Selon des militants locaux, les combattants talibans ont également violé des parentes et tué des proches - y compris des enfants - de responsables de la police et de soldats, en particulier ceux travaillant pour la police afghane locale. Les talibans ont par ailleurs pillé et incendié les maisons de ces familles.

Un membre de la famille d’une femme qui travaillait comme sage-femme à la maternité de Kunduz a déclaré à Amnesty International que des talibans ont fait subir à celle-ci et à une de ses collègues un viol en réunion et les ont tuées, car ils les accusaient d’avoir proposé des services de santé reproductive aux femmes de la ville.

Les talibans ont relâché tous les hommes se trouvant en prison à Kunduz et leur ont donné des armes pour lutter contre les forces gouvernementales. Des prisonnières ont été violées et frappées, puis les talibans en ont enlevé certaines et relâché d’autres.

Un témoin a déclaré à Amnesty International qu’une civile de son quartier avait été blessée par balle lors d’affrontements entre les talibans et les forces afghanes de sécurité.

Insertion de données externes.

Lemma file_reader_get_buffer_keeps_start (r r1 : file_reader.t) (h : nat)
      (res : aio_result) (b : buffer_lease) :
  file_reader.get_buffer r h = (res, b, r1) ->
  reader_base.start_offset_ (file_reader.base r1)
  = reader_base.start_offset_ (file_reader.base r).
Proof.
  unfold file_reader.get_buffer, threaded_reader.get_buffer, threaded_reader.do_get_buffer,
    file_reader.base.
  intros H.
  destruct (reader_base.buffers_ (threaded_reader.base (file_reader.tr r))) as [| front rest].
  - destruct (reader_base.error_ _); [ inversion H; reflexivity | ].
    destruct (reader_base.eof_ _); inversion H; reflexivity.
  - destruct (Z.of_nat (length (front :: rest)) =? _); inversion H; reflexivity.
Qed.

Lemma file_reader_entry_step_keeps_start (r r1 : file_reader.t)
      (pool pool1 : aio_buffer_pool.t) (who : list aio_waitable.signalled) :
  file_reader.entry_step r pool = Some (r1, pool1, who) ->
  reader_base.start_offset_ (file_reader.base r1)
  = reader_base.start_offset_ (file_reader.base r).
Proof.
  unfold file_reader.entry_step, file_reader.cond_wait, file_reader.notified.
  intros H.
  repeat match type of H with
         | context [match ?x with _ => _ end] => destruct x eqn:?
         end;
    try discriminate; inversion H; subst; reflexivity.
Qed.
Lemma cancel_delay_nonnegative timeout stops more :
  cancel_delay timeout stops = Some more -> 0 <= more.
Proof.
  unfold cancel_delay. revert more.
  induction stops as [|b stops IH]; cbn [map gather_duration]; intros more.
  - intros [= <-]. lia.
  - destruct (after_cancel (Z.max 0 timeout) b) as [t|]; [|discriminate].
    destruct (gather_duration (map (after_cancel (Z.max 0 timeout)) stops))
      as [t'|]; [|discriminate].
    intros [= <-]. specialize (IH t' eq_refl). lia.
Qed.

Lemma In_cons_left X (a : X) l : In a (a :: l).
Proof. left. reflexivity. Qed.

Lemma In_cons_right X (a b : X) l : In a l -> In a (b :: l).
Proof. intros H. right. exact H. Qed.

Lemma cancel_delay_prompt timeout stops :
  (forall b, In b stops -> ends_after_cancel b = Some 0) ->
  cancel_delay timeout stops = Some 0.
Proof.
  unfold cancel_delay.
  induction stops as [|b stops IH]; intros H; [reflexivity|].
  cbn [map gather_duration].
  rewrite IH by (intros b' Hb; apply H, In_cons_right, Hb).
  assert (A : after_cancel (Z.max 0 timeout) b = Some 0).
  { unfold after_cancel. rewrite (H b (In_cons_left _ b stops)).
    destruct (completes_after b) as [t|]; [|reflexivity].
    destruct (t <=? Z.max 0 timeout); reflexivity. }
  rewrite A. reflexivity.
Qed.

Lemma shutdown_keeps_agent_tasks env n s :
  agent_tasks (state (run env shutdown n s)) = agent_tasks s.
Proof.
  apply (respects_state_invariant
           (fun st => agent_tasks st = agent_tasks s)).
  - intros r s0 H. now rewrite agent_tasks_interfere.
  - unfold_methods. respectful.
  - reflexivity.
Qed.




(** ** Further properties of the launcher *)

Lemma shutdown_stops env n s :
  is_running (state (run env shutdown n s)) = false.
Proof.
  destruct (is_running s) eqn:Hs.
  - now destruct (shutdown_outcome env n s Hs) as (R & _).
  - now rewrite shutdown_not_running.
Qed.
(** Every registered tool logs at most, then awaits its own handler once on
    [context] and the dict it built, and returns the call's value. *)
Lemma run_tool_forwards (c : tool_call) :
  forwards (handler_of c) (call_args (run_tool c)) (run_tool c).
Proof.
  destruct c; cbn -[truthy is_not_None]; auto with tools.
  apply forwards_log, forwards_return_await.
Qed.

(** C1, as stated, fails on the two tools without arguments: [get_tabs] and
    [screenshot] call their handler as [handler(context)]; no params dict is
    built or passed. *)
Lemma get_tabs_passes_context_alone :
  awaited (run_tool call_get_tabs) = Some (get_tabs_tool, [context]) ∧
  awaited (run_tool call_screenshot) = Some (screenshot_tool, [context]) ∧
  forwarded_params (run_tool call_get_tabs) = None ∧
  forwarded_params (run_tool call_screenshot) = None ∧
  ¬ ∃ d : dict,
      awaited (run_tool call_get_tabs)
      = Some (handler_of call_get_tabs, [context; ArgDict d]).
Proof.
  do 4 (split; [reflexivity|]).
  intros [d Hd]. cbn in Hd. discriminate Hd.
Qed.

(** C1, amended. For every registered tool and all argument values, running
    the wrapper against arbitrary handlers yields exactly what its one handler
    yields -- the returned string or the raised exception, and the same final
    state -- when called on the shared [context] alone for [get_tabs] and
    [screenshot], and on the shared [context] followed by the params dict the
    wrapper built from its arguments for every other tool.  The handler is
    awaited on a state whose bridge part is the caller's. *)
Theorem tool_returns_handler_result (Ext : Type) (env : handlers Ext)
    (c : tool_call) (w : World Ext) :
  awaited (run_tool c) = Some (handler_of c, call_args (run_tool c)) ∧
  call_args (run_tool c)
    = (if takes_no_argument c then [context]
       else [context; ArgDict (params_of (run_tool c))]) ∧
  ext (emit_all (logged (run_tool c)) w) = ext w ∧
  exec env (run_tool c) w
    = env (handler_of c) (call_args (run_tool c)) (emit_all (logged (run_tool c)) w).
Proof.
  pose proof (run_tool_forwards c) as Hf.
  split; [by apply forwards_awaited|].
  split.
  { destruct c; cbn -[is_not_None truthy]; try reflexivity;
      match goal with
      | |- context [truthy ?v] => by destruct (truthy v)
      | |- context [is_not_None ?v] => by destruct (is_not_None v)
      end. }
  split; [apply ext_emit_all|].
  by apply forwards_exec.
Qed.

(** The forwarded dicts, wrapper by wrapper. *)

Lemma params_if_tab_id (base : dict) (tab_id : option Z) :
  (if is_not_None (int_arg tab_id)
   then <["tab_id" := int_arg tab_id]> base else base)
  = from_option (λ n, <["tab_id" := VInt n]> base) base tab_id.
Proof. by destruct tab_id. Qed.

Lemma truthy_str_arg (url : option string) :
  truthy (str_arg url) = true ↔ ∃ s, url = Some s ∧ s ≠ "".
Proof.
  destruct url as [s|]; simpl.
  - rewrite negb_true_iff, String.eqb_neq. split.
    + intros Hs. by exists s.
    + intros (s' & [= <-] & Hs). done.
  - split; [done|]. by intros (s & ? & _).
Qed.

Lemma tab_id_iff_given_intro (base : dict) (tab_id : option Z) (p : prog string) :
  base !! "tab_id" = None →
  params_of p = from_option (λ n, <["tab_id" := VInt n]> base) base tab_id →
  tab_id_iff_given p tab_id.
Proof.
  intros Hbase Hp. unfold tab_id_iff_given. rewrite Hp.
  destruct tab_id as [n|]; simpl.
  - rewrite lookup_insert_eq. split; [|done].
    split; [done|]. intros _. by eexists.
  - rewrite Hbase. split; [|done].
    split; [by intros [? ?]|done].
Qed.

(** C7. For every date string, [query_history_by_date] and
    [query_interests_by_date] pass exactly [{"date": date}] after [context] to
    their store handlers, and yield whatever the handler yields, unchanged;
    the only thing the wrappers do besides is one [logging.info] record, so
    the handler starts from the caller's bridge state and the final state is
    the handler's. *)
Theorem date_queries_forward_date (Ext : Type) (env : handlers Ext)
    (date : string) (w : World Ext) :
  let args := [context; ArgDict {[ "date" := VStr date ]}] in
  let w0 := emit ("query_history_by_date tool called with date=" +:+ date) w in
  awaited (query_history_by_date date) = Some (query_history_by_date_tool, args) ∧
  awaited (query_interests_by_date date) = Some (query_interests_by_date_tool, args) ∧
  ext w0 = ext w ∧
  exec env (query_history_by_date date) w = env query_history_by_date_tool args w0 ∧
  exec env (query_interests_by_date date) w = env query_interests_by_date_tool args w.
Proof.
  intros args w0. repeat split.
  - exact (forwards_exec Ext env _ _ _ w
             (forwards_log _ _ _ _ (forwards_return_await _ args))).
  - exact (forwards_exec Ext env _ _ _ w (forwards_return_await _ args)).
Qed.

(** C8. [new_tab] treats a falsy [url] as absent: with [url=None] or
    [url=""] the dict handed to [new_tab_tool] is empty, so it has no ["url"]
    key; with a non-empty [url] it is exactly [{"url": url}]. *)
Theorem new_tab_url_only_when_truthy (url : string) :
  url ≠ "" →
  forwarded_params (new_tab None) = Some ∅ ∧
  forwarded_params (new_tab (Some "")) = Some ∅ ∧
  params_of (new_tab None) !! "url" = None ∧
  params_of (new_tab (Some "")) !! "url" = None ∧
  forwarded_params (new_tab (Some url)) = Some {[ "url" := VStr url ]}.
Proof.
  intros Hurl.
  assert (truthy (str_arg (Some url)) = true) as Ht.
  { apply truthy_str_arg. by exists url. }
  do 4 (split; [reflexivity|]).
  unfold new_tab, forwarded_params. rewrite Ht. cbn.
  by rewrite insert_empty.
Qed.

Lemma new_tab_url_only_when_truthy_witness :
  forwarded_params (new_tab (Some "https://example.com"))
  = Some {[ "url" := VStr "https://example.com" ]}.
Proof.
  apply (new_tab_url_only_when_truthy "https://example.com"). discriminate.
Defined.

(** C9. For each wrapper with an optional [tab_id] -- [close_tab],
    [search_google], [click_element], [input_text], [send_keys], [grab_dom],
    [capture_with_highlights] -- the forwarded dict has the ["tab_id"] key if
    and only if the caller passed a [tab_id] that is not [None], and then
    with that value; [tab_id=0] is forwarded, since the test is
    [is not None] and not truthiness. *)
Theorem optional_tab_id_forwarded (tab_id : option Z)
    (query element_id text keys : string) :
  tab_id_iff_given (close_tab tab_id) tab_id ∧
  tab_id_iff_given (search_google query tab_id) tab_id ∧
  tab_id_iff_given (click_element element_id tab_id) tab_id ∧
  tab_id_iff_given (input_text element_id text tab_id) tab_id ∧
  tab_id_iff_given (send_keys keys tab_id) tab_id ∧
  tab_id_iff_given (grab_dom tab_id) tab_id ∧
  tab_id_iff_given (capture_with_highlights tab_id) tab_id ∧
  truthy (VInt 0) = false ∧
  params_of (close_tab (Some 0)) !! "tab_id" = Some (VInt 0) ∧
  params_of (click_element element_id (Some 0)) !! "tab_id" = Some (VInt 0) ∧
  params_of (grab_dom (Some 0)) !! "tab_id" = Some (VInt 0).
Proof.
  repeat match goal with
         | |- tab_id_iff_given _ _ ∧ _ => split
         end;
    try (eapply tab_id_iff_given_intro;
         [|unfold params_of, forwarded_params; cbn -[is_not_None];
           rewrite params_if_tab_id; reflexivity];
         by simplify_map_eq).
  repeat split.
Qed.

(** C10. [navigate] and [navigate_tab] await the same handler
    [navigate_tool]; [navigate(url)] forwards [{"url": url}] and
    [navigate_tab(url, tab_id)] forwards [{"url": url, "tab_id": tab_id}],
    that is the dict of [navigate] with the ["tab_id"] key always added. *)
Theorem navigate_tab_extends_navigate (url : string) (tab_id : Z) :
  awaited (navigate url)
    = Some (navigate_tool, [context; ArgDict {[ "url" := VStr url ]}]) ∧
  awaited (navigate_tab url tab_id)
    = Some (navigate_tool,
            [context; ArgDict {[ "url" := VStr url; "tab_id" := VInt tab_id ]}]) ∧
  params_of (navigate_tab url tab_id)
    = <["tab_id" := VInt tab_id]> (params_of (navigate url)) ∧
  delete "tab_id" (params_of (navigate_tab url tab_id)) = params_of (navigate url) ∧
  dom (params_of (navigate_tab url tab_id)) = dom (params_of (navigate url)) ∪ {[ "tab_id" ]}.
Proof.
  assert (params_of (navigate_tab url tab_id)
          = <["tab_id" := VInt tab_id]> (params_of (navigate url))) as Hext.
  { unfold params_of, forwarded_params, navigate, navigate_tab. cbn.
    rewrite <- !insert_empty. apply insert_insert_ne. done. }
  split; [done|]. split; [done|].
  split; [done|]. split.
  - rewrite Hext, delete_insert_eq. apply delete_id.
    unfold params_of. cbn. by simplify_map_eq.
  - rewrite Hext, dom_insert_L. set_solver.
Qed.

Les combattants talibans ont réagi à ses hurlements de douleur en entrant chez elle et en lui tirant à bout portant dans la tête, forçant son mari à la regarder mourir.

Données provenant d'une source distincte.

(** * GA4 sessions fetcher: HTTP handlers over the analytics vendor SDK

    A shallow embedding of the handlers of [main_old.py], [main_oauth.py],
    [main.py], [sessions.py] and [accounts.py], and the properties of their
    parameter handling, authorisation gate, response envelopes and vendor
    interaction.

    Conventions.  A Python [str] is a [string] whose characters are the code
    points 0..255.  A Python value that can reach a handler from a JSON body
    is a [pyval]; JSON numbers are integers here (floats are outside the
    model).  The vendor SDK and the traceback formatter are the fields of
    a [Runtime] the handlers are run in; what a run reads of the request
    and sends to the vendor is recorded in a trace.  The vendor's message
    constructor takes strings for its dates and raises TypeError on any
    other value; constructing a client sends nothing. *)

From Stdlib Require Import String Ascii List ZArith Lia Bool.
From Stdlib Require Import DecimalString DecimalPos DecimalZ.
Import ListNotations.

Local Open Scope list_scope.
Local Open Scope string_scope.
Set Warnings "-register-all".

(* ================================================================== *)
(** * Python strings *)
(* ================================================================== *)

Module Py.

(** The double-quote character, and a string wrapped in double quotes. *)
Definition dquote : ascii := "034"%char.
Definition squote : ascii := "039"%char.
Definition backslash : ascii := "092"%char.

Definition quoted (s : string) : string :=
  String dquote (s ++ String dquote EmptyString).

Definition code (c : ascii) : N := N_of_ascii c.

(** [str.isspace] on one character ([Py_UNICODE_ISSPACE]), for code points
    below 256: TAB..CR, FS..US, space, NEL and NBSP. *)
Definition is_space (c : ascii) : bool :=
  let n := code c in
  ((9 <=? n) && (n <=? 13) || (28 <=? n) && (n <=? 31) || (n =? 32)
   || (n =? 133) || (n =? 160))%N.

(** What [int()] skips around a literal: the non-ASCII spaces are first
    turned into blanks, then the C-locale [Py_ISSPACE] is used, which does
    not know FS..US. *)
Definition is_int_space (c : ascii) : bool :=
  let n := code c in
  ((9 <=? n) && (n <=? 13) || (n =? 32) || (n =? 133) || (n =? 160))%N.

Definition is_digit (c : ascii) : bool :=
  let n := code c in ((48 <=? n) && (n <=? 57))%N.
(** * sport-websockets: request validation and relational schema

    A shallow embedding of [src/validation/matches.js] (the four Zod
    schemas guarding the match routes) and of [src/db/schema.js] (the two
    Drizzle tables), together with the part of the JavaScript runtime and
    of the Zod parsing pipeline those files rely on.

    Conventions.
    - JavaScript numbers are modelled by [number]: NaN, the two infinities
      and finite values carried as rationals.  Negative zero is identified
      with zero (no check in the sources tells them apart).
    - JavaScript strings are modelled by [string]; a character stands for
      one code unit below 256.
    - Objects are key/value lists read with [get]; a missing key reads as
      [VUndefined], as property access does.
    - The date-time pattern of [z.iso.datetime()] and the runtime's
      [Date.parse] are parameters of [createMatchSchema]; the general
      statements hold for all of them, and [Reference] supplies the pair
      used on concrete requests.
    - The storage operations and the routes are not among the sources;
      they are modelled from sections 4.2 and 4.3 of the spec over the
      tables the sources declare.
    - A [jsonb] payload is written as its JSON text and read back with
      the keys of its objects in the order of the store; the runtime's
      [JSON.parse] is a parameter of the read. *)

From Stdlib Require Import ZArith QArith Bool List String Ascii Lia.
Import ListNotations.
Local Open Scope string_scope.
Local Open Scope list_scope.
Local Open Scope Z_scope.
Set Warnings "-register-all".

(** ** JavaScript values *)

Module JS.

Inductive number : Type :=
| NaN
| Infinity (negative : bool)
| Fin (q : Q).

« Lorsque les talibans ont pris le contrôle de Kunduz, ils ont affirmé qu’ils amenaient l’ordre public et la charia dans la ville. Mais ils n’ont rien fait d’autre que bafouer les deux. Je ne sais pas qui peut nous sauver de cette situation », a déclaré une défenseure des droits humains à Amnesty International.

Craintes d’attaques en représailles

À l’heure où les forces gouvernementales afghanes reprennent le contrôle de Kunduz, Amnesty International leur demande de ne pas se venger contre les talibans capturés ou blessés. Il convient d’enquêter sur tout combattant taliban soupçonné d’avoir commis des violations graves du droit international humanitaire et du droit international relatif aux droits humains, et de le juger dans le cadre de procès équitables excluant la peine de mort.

« Rompre le cycle de la violence et rétablir l’état de droit implique de veiller à ce que les troupes et autorités afghanes ne se vengent pas sur les prisonniers, ce qui constituerait un crime de guerre », a déclaré Horia Mosadiq.